DATA EXTRACT |
|---|

Lemma cleanText_strips_backquotes_and_json_witness :
  cleanText ("{feedback: knows " ++ "json" ++ " well}")
  = "{feedback: knows  well}"
  /\ cleanText "  {feedback: 3}  " = "{feedback: 3}"
  /\ cleanText "```{feedback: 3}```" <> JS.trim "```{feedback: 3}```".
Proof.
  split; [|split].
  - rewrite (proj1 (proj2 cleanText_strips_backquotes_and_json)
               "{feedback: knows " " well}").
    + reflexivity.
    + JSFacts.absent_char.
    + JSFacts.absent_char.
  - rewrite (proj1 (proj2 (proj2 cleanText_strips_backquotes_and_json))
               "  {feedback: 3}  ").
    + reflexivity.
    + JSFacts.absent_char.
    + reflexivity.
  - apply (proj1 (proj2 (proj2 (proj2 (proj2 (proj2 (proj2 (proj2 (proj2
             (proj2 cleanText_strips_backquotes_and_json)))))))))
             "```{feedback: 3}```").
    left. cbn. auto.
Defined.

End CleanTextFacts.

(** ** The intake form's AI request *)

Module IntakeFacts.
Import ChatSession FormMockInterview.

Section Platform.
Variable syntaxErrorMessage : string -> string.

(** C6. When the text holds a "[" and, after it, a "]", so that it
    reads [pre ++ "[" ++ mid ++ "]" ++ post] with no "[" in [pre] and
    no "]" in [post], the two indices found are those of these
    brackets, and the function returns what [JSON.parse] gives for
    the piece from the one to the other, both included, or throws its
    syntax error.  The reply of the example gives the array with the
    one question. *)
Theorem cleanAiResponse_parses_bracketed_piece :
  (forall pre mid post : string,
      ~ JS.has_char "[" pre -> ~ JS.has_char "]" post ->
      let text := pre ++ "[" ++ mid ++ "]" ++ post in
      JS.indexOf "[" text = JS.len pre
      /\ JS.lastIndexOf "]" text = (JS.len pre + JS.len mid + 1)%Z
      /\ cleanAiResponse syntaxErrorMessage text
         = match JSON.parse ("[" ++ mid ++ "]") with
           | Some v => Ok v
           | None =>
               Throw (ErrorObject
                        (syntaxErrorMessage ("[" ++ mid ++ "]")))
           end)
  /\ cleanAiResponse syntaxErrorMessage Sample.questionReply = Ok Sample.questionValue.
Proof.
  split; [|reflexivity].
  intros pre mid post Hpre Hpost text.
  assert (Hstart : JS.indexOf "[" text = JS.len pre).
  { unfold text. change ("[" ++ mid ++ "]" ++ post)
      with (String "[" (mid ++ "]" ++ post)).
    now apply JSFacts.indexOf_first. }
  assert (Hend : JS.lastIndexOf "]" text
                 = (JS.len pre + JS.len mid + 1)%Z).
  { unfold text.
    replace (pre ++ "[" ++ mid ++ "]" ++ post)
      with ((pre ++ "[" ++ mid) ++ String "]" post).
    - rewrite JSFacts.lastIndexOf_last by assumption.
      rewrite !JSFacts.len_app. change (JS.len "[") with 1%Z. lia.
    - now rewrite !JSFacts.append_assoc. }
  repeat split; auto.
  unfold cleanAiResponse. rewrite Hstart, Hend.
  assert (Hslice : JS.slice text (JS.len pre)
                     (JS.len pre + JS.len mid + 1 + 1)
                   = "[" ++ mid ++ "]").
  { unfold text.
    replace (pre ++ "[" ++ mid ++ "]" ++ post)
      with (pre ++ ("[" ++ mid ++ "]") ++ post)
      by (now rewrite !JSFacts.append_assoc).
    replace (JS.len pre + JS.len mid + 1 + 1)%Z
      with (JS.len pre + JS.len ("[" ++ mid ++ "]"))%Z.
    - apply JSFacts.slice_middle.
    - rewrite !JSFacts.len_app.
      change (JS.len "[") with 1%Z. change (JS.len "]") with 1%Z. lia. }
  rewrite Hslice. reflexivity.
Qed.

|---|

YOUR INSTRUCTIONS |
Please make an exact copy of the lines above from the line with "- rewrite (proj1 (proj2 cleanText_strips_backquotes_and_json)" through the line with "Sample.questionReply = Ok Sample.questionValue.", both ends included.

OUTPUT OF THE TASK |
  - rewrite (proj1 (proj2 cleanText_strips_backquotes_and_json)
               "{feedback: knows " " well}").
    + reflexivity.
    + JSFacts.absent_char.
    + JSFacts.absent_char.
  - rewrite (proj1 (proj2 (proj2 cleanText_strips_backquotes_and_json))
               "  {feedback: 3}  ").
    + reflexivity.
    + JSFacts.absent_char.
    + reflexivity.
  - apply (proj1 (proj2 (proj2 (proj2 (proj2 (proj2 (proj2 (proj2 (proj2
             (proj2 cleanText_strips_backquotes_and_json)))))))))
             "```{feedback: 3}```").
    left. cbn. auto.
Defined.

End CleanTextFacts.

(** ** The intake form's AI request *)

Module IntakeFacts.
Import ChatSession FormMockInterview.

Section Platform.
Variable syntaxErrorMessage : string -> string.

(** C6. When the text holds a "[" and, after it, a "]", so that it
    reads [pre ++ "[" ++ mid ++ "]" ++ post] with no "[" in [pre] and
    no "]" in [post], the two indices found are those of these
    brackets, and the function returns what [JSON.parse] gives for
    the piece from the one to the other, both included, or throws its
    syntax error.  The reply of the example gives the array with the
    one question. *)
Theorem cleanAiResponse_parses_bracketed_piece :
  (forall pre mid post : string,
      ~ JS.has_char "[" pre -> ~ JS.has_char "]" post ->
      let text := pre ++ "[" ++ mid ++ "]" ++ post in
      JS.indexOf "[" text = JS.len pre
      /\ JS.lastIndexOf "]" text = (JS.len pre + JS.len mid + 1)%Z
      /\ cleanAiResponse syntaxErrorMessage text
         = match JSON.parse ("[" ++ mid ++ "]") with
           | Some v => Ok v
           | None =>
               Throw (ErrorObject
                        (syntaxErrorMessage ("[" ++ mid ++ "]")))
           end)
  /\ cleanAiResponse syntaxErrorMessage Sample.questionReply = Ok Sample.questionValue.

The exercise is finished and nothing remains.